**What is expected:** Below are the entries; tally the lines holding the string "induction" and give only that figure.

········

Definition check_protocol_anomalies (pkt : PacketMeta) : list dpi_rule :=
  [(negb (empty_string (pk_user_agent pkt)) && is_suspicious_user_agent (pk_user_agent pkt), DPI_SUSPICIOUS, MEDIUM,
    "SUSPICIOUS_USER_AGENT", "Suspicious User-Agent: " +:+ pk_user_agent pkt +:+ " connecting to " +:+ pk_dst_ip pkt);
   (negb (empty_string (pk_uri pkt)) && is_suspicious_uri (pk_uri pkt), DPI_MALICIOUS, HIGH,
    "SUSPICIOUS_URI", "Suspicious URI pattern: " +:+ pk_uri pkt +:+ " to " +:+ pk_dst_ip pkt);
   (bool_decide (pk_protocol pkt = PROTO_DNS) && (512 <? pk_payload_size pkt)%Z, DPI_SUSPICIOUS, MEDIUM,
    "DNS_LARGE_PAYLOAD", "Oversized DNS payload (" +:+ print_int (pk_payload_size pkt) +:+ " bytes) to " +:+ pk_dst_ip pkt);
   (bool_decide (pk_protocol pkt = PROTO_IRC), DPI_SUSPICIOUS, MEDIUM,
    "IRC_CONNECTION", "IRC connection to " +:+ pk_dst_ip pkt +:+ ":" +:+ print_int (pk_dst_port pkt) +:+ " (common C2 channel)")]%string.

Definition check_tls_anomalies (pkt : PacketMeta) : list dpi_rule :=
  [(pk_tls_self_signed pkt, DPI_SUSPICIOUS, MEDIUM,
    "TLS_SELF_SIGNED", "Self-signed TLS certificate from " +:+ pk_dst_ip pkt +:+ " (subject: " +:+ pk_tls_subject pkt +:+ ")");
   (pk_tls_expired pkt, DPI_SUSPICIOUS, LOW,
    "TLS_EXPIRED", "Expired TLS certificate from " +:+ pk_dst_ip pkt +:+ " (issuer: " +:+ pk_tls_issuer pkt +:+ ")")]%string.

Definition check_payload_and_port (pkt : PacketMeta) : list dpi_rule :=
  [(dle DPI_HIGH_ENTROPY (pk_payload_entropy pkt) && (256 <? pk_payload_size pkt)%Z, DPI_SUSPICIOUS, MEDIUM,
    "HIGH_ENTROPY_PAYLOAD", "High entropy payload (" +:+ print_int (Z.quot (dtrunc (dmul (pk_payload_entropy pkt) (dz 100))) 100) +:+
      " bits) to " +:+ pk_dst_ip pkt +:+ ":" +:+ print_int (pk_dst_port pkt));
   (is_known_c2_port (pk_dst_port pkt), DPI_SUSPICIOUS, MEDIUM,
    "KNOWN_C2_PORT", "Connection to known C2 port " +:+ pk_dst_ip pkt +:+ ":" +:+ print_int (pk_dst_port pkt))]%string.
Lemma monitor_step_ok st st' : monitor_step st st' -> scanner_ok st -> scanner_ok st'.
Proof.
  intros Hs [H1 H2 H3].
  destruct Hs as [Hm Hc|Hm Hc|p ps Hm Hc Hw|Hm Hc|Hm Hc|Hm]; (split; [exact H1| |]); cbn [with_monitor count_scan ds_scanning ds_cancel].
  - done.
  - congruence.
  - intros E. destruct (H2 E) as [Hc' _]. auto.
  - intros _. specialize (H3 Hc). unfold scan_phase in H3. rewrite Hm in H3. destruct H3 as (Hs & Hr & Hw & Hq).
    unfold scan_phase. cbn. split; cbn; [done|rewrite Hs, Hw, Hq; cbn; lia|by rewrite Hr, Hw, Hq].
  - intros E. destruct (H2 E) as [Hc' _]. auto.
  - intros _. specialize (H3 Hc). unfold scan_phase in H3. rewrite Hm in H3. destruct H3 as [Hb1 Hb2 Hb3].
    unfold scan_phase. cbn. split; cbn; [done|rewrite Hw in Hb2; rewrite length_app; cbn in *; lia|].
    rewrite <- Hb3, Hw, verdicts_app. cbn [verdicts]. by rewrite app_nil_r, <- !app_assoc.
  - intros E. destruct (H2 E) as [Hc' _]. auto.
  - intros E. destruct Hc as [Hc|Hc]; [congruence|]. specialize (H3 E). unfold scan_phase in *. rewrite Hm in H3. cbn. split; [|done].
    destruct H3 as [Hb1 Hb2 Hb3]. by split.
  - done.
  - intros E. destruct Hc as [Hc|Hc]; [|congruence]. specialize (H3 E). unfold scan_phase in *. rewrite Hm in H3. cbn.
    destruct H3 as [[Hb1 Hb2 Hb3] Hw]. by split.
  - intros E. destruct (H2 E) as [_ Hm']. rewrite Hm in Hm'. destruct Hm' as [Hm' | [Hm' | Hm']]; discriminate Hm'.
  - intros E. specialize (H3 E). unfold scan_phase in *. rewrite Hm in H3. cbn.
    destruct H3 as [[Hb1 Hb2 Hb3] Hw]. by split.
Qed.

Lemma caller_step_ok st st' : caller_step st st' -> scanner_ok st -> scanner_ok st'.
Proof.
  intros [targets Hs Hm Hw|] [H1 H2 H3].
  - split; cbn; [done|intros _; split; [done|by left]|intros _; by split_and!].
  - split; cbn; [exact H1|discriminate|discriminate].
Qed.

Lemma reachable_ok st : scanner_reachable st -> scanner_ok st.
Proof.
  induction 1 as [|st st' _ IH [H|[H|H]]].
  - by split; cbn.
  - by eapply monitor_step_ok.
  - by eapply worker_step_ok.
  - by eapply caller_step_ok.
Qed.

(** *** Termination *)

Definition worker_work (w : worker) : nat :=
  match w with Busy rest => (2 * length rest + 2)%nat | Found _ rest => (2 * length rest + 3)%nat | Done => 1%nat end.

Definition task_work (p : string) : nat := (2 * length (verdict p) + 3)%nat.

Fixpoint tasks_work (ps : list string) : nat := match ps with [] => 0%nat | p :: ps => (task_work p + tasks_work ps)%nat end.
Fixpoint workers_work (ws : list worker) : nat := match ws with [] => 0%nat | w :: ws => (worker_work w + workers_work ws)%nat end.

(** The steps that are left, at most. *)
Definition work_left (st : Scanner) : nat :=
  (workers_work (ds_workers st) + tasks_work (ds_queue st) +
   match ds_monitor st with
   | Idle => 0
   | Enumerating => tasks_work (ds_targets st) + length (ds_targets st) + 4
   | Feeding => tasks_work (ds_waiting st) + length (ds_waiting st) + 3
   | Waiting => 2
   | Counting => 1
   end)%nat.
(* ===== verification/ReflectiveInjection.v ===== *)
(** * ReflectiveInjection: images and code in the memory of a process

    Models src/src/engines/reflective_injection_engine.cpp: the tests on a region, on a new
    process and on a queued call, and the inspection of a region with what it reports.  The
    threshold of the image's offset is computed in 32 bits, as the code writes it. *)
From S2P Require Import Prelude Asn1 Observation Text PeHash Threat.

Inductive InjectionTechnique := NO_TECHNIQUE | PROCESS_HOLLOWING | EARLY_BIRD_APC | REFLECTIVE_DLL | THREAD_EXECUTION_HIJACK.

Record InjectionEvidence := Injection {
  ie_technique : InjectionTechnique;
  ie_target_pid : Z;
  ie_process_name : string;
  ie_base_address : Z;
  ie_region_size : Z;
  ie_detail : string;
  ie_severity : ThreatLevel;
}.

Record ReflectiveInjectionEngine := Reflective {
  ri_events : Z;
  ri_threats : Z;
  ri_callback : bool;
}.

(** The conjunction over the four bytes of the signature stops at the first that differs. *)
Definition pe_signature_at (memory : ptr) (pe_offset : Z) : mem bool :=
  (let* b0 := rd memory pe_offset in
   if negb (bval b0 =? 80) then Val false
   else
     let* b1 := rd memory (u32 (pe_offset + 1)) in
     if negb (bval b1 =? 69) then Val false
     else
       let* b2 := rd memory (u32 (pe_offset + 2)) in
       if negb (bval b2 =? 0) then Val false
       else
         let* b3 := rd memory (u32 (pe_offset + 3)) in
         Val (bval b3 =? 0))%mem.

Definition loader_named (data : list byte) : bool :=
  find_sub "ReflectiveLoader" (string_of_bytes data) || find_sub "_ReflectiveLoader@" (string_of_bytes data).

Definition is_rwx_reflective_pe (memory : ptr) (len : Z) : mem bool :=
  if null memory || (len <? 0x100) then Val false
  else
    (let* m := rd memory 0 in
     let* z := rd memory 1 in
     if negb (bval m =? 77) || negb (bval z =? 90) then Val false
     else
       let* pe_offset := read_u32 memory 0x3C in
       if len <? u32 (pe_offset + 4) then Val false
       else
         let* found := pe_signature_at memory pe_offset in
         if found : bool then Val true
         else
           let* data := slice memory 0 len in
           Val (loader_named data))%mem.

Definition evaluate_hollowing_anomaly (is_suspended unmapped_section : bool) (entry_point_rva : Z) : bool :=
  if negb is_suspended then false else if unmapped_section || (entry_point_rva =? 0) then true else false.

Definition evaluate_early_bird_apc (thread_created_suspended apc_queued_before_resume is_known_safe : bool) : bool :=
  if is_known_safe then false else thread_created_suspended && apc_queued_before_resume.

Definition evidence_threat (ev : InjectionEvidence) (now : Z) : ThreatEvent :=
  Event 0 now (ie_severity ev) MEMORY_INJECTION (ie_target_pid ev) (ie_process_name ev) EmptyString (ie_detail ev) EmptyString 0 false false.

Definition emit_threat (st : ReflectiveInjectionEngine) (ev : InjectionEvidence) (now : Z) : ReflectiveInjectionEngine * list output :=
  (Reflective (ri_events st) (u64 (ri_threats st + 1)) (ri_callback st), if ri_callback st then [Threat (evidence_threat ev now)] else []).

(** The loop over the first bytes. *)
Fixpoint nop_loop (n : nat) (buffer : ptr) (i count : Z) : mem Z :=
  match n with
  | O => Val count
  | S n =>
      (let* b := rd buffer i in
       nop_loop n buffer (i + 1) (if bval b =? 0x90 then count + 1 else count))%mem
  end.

········

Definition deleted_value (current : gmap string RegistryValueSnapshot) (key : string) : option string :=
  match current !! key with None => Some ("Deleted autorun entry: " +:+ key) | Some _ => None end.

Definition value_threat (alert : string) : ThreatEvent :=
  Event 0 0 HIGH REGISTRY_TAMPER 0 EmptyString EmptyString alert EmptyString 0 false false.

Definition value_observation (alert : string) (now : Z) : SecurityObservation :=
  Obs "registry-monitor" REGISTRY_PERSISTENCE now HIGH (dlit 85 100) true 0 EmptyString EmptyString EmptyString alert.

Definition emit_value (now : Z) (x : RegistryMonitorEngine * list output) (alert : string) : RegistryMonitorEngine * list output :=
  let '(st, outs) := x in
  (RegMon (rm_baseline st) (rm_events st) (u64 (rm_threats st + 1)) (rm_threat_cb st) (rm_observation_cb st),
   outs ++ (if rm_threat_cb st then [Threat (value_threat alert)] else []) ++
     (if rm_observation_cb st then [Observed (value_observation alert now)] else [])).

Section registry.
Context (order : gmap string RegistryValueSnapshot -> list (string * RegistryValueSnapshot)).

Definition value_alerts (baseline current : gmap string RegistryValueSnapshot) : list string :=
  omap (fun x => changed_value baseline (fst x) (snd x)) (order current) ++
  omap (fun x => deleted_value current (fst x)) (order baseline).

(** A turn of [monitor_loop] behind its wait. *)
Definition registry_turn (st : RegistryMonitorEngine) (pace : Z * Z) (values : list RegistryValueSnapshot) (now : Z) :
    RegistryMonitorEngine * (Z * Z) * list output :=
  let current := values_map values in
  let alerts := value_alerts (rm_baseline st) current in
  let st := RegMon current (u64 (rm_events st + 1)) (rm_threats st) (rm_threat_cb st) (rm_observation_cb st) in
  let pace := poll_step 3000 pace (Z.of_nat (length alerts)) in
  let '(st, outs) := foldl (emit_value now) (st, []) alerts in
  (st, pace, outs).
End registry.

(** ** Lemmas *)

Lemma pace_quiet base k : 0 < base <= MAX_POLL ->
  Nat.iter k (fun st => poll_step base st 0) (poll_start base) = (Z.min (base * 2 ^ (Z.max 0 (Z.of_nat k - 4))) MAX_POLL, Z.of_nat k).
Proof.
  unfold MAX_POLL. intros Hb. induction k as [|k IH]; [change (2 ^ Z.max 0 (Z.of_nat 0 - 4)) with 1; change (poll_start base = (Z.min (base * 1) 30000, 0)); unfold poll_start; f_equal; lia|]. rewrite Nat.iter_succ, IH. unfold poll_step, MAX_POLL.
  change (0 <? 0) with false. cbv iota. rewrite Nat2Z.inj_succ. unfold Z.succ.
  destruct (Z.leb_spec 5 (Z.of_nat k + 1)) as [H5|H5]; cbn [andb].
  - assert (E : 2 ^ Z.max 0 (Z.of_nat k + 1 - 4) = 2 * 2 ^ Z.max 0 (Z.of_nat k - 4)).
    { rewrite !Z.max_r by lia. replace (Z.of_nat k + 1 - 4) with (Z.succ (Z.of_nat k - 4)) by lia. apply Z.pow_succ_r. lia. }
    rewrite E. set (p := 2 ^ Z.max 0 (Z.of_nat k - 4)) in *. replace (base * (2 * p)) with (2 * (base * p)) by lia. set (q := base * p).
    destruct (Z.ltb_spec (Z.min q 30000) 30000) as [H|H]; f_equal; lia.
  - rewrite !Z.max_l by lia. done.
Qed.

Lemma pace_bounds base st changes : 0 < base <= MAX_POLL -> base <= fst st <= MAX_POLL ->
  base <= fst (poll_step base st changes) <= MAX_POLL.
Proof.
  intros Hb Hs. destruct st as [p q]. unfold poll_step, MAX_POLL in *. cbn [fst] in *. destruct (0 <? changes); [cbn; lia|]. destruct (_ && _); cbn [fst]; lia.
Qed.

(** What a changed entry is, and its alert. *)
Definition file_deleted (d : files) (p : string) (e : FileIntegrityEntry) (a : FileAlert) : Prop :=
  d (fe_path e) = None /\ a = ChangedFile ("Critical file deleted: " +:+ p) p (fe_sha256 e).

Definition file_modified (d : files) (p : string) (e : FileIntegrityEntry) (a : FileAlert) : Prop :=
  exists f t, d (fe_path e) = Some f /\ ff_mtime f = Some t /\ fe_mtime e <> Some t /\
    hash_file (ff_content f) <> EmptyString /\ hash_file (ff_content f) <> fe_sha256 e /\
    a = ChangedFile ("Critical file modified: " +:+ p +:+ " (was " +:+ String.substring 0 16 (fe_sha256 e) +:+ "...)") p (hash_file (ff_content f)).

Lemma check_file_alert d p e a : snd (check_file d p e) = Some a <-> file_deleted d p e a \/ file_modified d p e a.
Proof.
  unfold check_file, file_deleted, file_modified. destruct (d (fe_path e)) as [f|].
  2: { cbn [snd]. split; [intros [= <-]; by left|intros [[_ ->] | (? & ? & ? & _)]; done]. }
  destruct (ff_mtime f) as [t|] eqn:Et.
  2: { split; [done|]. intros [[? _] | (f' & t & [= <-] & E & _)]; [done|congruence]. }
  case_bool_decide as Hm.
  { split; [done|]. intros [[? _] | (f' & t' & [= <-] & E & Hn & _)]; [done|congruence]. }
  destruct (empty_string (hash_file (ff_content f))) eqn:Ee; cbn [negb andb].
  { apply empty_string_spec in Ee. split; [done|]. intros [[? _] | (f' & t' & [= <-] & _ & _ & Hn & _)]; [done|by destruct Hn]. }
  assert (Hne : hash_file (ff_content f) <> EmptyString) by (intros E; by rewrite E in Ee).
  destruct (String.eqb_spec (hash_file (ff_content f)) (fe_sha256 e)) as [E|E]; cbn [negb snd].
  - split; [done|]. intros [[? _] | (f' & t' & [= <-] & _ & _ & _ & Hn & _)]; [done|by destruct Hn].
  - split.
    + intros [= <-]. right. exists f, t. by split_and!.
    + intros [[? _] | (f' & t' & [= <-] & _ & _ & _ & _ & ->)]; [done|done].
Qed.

········

**Task solution:** 2